# Exercise requirements:
Could you set down exactly the lines of the data below, starting at the one that holds "intros Hv r" and ending at the one that holds "exists t3. split;", both included, and only those?

+++ Records to process

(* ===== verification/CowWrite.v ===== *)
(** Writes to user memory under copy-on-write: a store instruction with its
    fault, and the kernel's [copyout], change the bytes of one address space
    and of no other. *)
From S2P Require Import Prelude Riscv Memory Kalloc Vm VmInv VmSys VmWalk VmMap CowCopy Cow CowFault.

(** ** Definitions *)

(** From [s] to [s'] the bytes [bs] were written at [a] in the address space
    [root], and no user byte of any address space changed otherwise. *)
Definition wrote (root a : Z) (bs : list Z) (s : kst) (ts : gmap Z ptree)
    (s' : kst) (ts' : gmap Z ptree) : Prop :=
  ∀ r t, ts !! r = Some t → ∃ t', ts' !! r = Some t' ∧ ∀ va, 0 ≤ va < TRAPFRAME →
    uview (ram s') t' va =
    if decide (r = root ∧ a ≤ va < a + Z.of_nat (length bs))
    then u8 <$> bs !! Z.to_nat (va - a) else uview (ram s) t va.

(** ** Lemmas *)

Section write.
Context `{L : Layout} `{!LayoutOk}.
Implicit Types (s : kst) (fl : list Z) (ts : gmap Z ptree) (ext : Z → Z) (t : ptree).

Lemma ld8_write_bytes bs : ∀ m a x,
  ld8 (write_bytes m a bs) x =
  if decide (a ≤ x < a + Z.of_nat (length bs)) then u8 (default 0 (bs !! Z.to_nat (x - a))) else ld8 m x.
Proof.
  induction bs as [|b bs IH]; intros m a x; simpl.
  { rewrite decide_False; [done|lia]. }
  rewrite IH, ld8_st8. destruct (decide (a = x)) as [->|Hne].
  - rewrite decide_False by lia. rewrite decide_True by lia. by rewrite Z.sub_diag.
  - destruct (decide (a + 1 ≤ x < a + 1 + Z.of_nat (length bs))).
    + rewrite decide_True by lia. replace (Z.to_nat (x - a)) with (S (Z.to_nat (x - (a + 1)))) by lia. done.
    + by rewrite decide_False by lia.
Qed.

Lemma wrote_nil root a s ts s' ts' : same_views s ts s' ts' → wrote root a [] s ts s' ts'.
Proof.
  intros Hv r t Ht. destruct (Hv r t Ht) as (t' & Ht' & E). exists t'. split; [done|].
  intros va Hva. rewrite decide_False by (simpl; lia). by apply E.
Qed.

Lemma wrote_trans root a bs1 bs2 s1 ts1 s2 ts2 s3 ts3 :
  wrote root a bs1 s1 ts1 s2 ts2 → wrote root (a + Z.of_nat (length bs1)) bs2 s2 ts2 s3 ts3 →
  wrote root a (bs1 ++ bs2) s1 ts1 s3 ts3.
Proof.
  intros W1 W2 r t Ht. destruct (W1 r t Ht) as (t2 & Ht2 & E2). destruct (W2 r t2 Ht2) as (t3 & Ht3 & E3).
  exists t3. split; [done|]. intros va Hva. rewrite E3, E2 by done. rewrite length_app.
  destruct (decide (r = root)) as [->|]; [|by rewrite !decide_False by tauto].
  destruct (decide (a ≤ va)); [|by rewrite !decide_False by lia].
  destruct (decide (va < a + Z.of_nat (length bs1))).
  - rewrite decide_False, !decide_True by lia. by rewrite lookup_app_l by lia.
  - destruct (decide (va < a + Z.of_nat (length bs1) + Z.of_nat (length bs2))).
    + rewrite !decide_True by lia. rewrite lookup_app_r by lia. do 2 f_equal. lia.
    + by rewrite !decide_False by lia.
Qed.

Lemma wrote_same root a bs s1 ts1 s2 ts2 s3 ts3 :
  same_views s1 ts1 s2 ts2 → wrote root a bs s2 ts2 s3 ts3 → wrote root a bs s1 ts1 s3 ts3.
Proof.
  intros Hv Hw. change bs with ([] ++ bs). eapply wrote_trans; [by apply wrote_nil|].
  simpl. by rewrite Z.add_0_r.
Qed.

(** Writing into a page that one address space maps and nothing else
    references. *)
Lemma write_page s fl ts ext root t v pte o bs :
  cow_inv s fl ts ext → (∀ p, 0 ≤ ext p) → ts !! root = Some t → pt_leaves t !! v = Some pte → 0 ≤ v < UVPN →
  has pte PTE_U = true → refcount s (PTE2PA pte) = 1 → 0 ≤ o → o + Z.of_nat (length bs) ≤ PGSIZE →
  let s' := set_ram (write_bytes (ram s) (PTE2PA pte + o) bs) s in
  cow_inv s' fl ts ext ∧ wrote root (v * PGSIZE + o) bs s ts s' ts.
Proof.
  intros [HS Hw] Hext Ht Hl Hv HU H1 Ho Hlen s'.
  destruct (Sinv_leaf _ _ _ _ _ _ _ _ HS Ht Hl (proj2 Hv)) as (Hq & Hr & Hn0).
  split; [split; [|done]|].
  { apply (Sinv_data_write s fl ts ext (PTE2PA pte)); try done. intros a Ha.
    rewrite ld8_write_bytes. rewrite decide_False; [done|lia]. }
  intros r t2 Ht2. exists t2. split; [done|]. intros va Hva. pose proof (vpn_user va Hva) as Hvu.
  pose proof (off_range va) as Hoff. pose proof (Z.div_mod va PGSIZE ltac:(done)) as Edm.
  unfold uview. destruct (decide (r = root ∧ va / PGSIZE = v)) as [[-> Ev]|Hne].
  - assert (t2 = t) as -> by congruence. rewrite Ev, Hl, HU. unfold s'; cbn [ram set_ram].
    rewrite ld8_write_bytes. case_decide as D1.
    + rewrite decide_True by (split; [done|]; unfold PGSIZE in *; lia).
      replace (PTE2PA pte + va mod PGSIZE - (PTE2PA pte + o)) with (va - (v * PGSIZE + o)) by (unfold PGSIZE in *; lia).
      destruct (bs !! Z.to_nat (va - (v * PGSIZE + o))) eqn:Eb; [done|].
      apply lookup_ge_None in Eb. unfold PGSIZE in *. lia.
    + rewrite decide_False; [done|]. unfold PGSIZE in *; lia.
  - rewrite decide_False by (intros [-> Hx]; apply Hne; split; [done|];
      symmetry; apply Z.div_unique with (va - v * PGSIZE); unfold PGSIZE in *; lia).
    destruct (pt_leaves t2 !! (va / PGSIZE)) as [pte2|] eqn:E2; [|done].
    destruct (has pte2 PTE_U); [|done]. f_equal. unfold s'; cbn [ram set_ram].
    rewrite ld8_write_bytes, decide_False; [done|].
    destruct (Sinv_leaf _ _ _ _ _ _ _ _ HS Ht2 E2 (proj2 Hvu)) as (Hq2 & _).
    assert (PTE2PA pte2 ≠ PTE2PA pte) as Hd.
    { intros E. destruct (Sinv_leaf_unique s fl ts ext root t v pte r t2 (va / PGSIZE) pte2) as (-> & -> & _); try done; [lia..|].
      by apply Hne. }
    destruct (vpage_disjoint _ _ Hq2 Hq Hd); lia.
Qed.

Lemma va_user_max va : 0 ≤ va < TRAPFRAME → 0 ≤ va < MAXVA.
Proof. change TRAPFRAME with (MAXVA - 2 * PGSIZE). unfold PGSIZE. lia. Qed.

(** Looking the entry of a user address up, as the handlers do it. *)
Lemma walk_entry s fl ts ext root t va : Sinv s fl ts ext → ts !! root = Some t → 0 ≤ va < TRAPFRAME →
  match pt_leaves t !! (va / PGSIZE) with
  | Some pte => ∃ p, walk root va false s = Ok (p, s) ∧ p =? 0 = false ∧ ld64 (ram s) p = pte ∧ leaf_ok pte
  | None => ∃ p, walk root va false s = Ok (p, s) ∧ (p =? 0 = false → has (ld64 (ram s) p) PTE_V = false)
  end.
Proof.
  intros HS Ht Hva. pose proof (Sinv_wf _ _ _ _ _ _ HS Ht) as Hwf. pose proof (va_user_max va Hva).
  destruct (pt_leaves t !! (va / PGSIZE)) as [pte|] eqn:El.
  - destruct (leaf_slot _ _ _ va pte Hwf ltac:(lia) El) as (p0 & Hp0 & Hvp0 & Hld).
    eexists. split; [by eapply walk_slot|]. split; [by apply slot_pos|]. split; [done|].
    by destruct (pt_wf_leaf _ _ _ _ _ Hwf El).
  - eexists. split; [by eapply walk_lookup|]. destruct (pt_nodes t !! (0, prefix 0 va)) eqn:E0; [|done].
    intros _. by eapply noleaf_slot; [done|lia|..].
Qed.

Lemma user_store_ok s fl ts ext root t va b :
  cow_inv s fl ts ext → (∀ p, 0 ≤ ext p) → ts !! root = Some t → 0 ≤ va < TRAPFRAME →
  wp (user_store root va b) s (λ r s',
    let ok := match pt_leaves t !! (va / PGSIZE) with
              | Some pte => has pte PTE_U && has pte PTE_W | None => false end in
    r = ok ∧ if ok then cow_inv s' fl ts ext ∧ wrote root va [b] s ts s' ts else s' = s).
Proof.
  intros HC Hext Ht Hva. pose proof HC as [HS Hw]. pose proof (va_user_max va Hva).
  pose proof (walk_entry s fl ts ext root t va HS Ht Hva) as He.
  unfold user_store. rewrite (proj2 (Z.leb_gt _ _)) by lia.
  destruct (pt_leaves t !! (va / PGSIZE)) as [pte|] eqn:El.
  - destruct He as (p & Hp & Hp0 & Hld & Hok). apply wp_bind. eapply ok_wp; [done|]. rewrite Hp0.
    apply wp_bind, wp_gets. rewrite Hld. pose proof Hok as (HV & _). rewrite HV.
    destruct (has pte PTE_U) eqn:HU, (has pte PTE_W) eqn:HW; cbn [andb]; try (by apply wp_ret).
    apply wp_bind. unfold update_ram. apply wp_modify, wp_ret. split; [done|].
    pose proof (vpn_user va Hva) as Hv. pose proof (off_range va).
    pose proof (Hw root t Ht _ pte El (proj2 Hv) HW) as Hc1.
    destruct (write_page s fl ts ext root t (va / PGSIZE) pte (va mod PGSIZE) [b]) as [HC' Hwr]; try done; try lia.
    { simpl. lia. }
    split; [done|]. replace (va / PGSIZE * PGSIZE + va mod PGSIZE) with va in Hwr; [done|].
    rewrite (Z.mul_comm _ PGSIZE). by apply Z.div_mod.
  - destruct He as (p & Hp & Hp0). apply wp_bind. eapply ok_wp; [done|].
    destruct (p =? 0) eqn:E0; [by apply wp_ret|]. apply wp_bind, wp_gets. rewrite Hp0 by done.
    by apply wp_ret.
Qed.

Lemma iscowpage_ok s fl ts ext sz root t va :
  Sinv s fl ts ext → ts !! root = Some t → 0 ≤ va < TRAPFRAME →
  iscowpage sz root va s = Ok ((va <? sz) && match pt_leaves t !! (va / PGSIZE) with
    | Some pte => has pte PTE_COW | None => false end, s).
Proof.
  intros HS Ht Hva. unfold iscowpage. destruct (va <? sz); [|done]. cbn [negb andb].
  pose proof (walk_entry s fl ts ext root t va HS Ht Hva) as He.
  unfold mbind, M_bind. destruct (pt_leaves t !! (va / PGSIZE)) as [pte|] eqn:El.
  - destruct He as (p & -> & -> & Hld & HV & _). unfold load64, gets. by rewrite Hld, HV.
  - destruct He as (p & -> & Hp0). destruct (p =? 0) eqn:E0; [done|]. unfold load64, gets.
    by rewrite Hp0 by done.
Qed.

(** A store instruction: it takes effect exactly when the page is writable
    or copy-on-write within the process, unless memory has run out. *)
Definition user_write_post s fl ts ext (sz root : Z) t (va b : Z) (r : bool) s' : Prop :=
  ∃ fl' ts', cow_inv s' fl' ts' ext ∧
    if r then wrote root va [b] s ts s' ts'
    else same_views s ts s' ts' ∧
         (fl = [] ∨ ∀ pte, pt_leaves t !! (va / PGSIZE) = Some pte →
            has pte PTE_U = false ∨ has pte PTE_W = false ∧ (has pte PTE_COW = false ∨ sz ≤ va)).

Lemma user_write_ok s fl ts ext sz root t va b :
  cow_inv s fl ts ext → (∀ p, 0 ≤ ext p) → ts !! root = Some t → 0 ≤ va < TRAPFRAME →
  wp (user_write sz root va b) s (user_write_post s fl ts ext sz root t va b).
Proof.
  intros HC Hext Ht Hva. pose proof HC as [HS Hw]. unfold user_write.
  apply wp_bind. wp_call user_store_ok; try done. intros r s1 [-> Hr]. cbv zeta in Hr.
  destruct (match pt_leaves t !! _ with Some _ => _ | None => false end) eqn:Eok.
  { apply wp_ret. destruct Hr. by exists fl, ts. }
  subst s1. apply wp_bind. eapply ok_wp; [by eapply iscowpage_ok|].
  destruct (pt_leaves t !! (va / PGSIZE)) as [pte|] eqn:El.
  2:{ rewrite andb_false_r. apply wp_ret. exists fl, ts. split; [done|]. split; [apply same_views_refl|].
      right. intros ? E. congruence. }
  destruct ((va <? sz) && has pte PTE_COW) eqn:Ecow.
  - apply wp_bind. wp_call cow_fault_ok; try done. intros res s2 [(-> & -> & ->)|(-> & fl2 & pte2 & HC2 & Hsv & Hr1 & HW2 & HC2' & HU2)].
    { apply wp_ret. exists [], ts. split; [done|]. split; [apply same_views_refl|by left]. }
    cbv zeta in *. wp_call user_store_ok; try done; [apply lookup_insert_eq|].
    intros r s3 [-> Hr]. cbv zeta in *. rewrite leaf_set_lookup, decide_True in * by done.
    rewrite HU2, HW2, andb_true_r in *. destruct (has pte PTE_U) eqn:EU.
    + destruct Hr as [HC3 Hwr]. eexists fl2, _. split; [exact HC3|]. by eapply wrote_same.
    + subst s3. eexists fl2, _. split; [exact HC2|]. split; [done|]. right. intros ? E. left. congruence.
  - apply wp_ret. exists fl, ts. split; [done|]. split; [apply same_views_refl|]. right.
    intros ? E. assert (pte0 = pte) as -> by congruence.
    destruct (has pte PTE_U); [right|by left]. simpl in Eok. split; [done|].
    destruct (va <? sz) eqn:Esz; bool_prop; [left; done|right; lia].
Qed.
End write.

++++++

# Task result:
  intros Hv r t Ht. destruct (Hv r t Ht) as (t' & Ht' & E). exists t'. split; [done|].
  intros va Hva. rewrite decide_False by (simpl; lia). by apply E.
Qed.

Lemma wrote_trans root a bs1 bs2 s1 ts1 s2 ts2 s3 ts3 :
  wrote root a bs1 s1 ts1 s2 ts2 → wrote root (a + Z.of_nat (length bs1)) bs2 s2 ts2 s3 ts3 →
  wrote root a (bs1 ++ bs2) s1 ts1 s3 ts3.
Proof.
  intros W1 W2 r t Ht. destruct (W1 r t Ht) as (t2 & Ht2 & E2). destruct (W2 r t2 Ht2) as (t3 & Ht3 & E3).
  exists t3. split; [done|]. intros va Hva. rewrite E3, E2 by done. rewrite length_app.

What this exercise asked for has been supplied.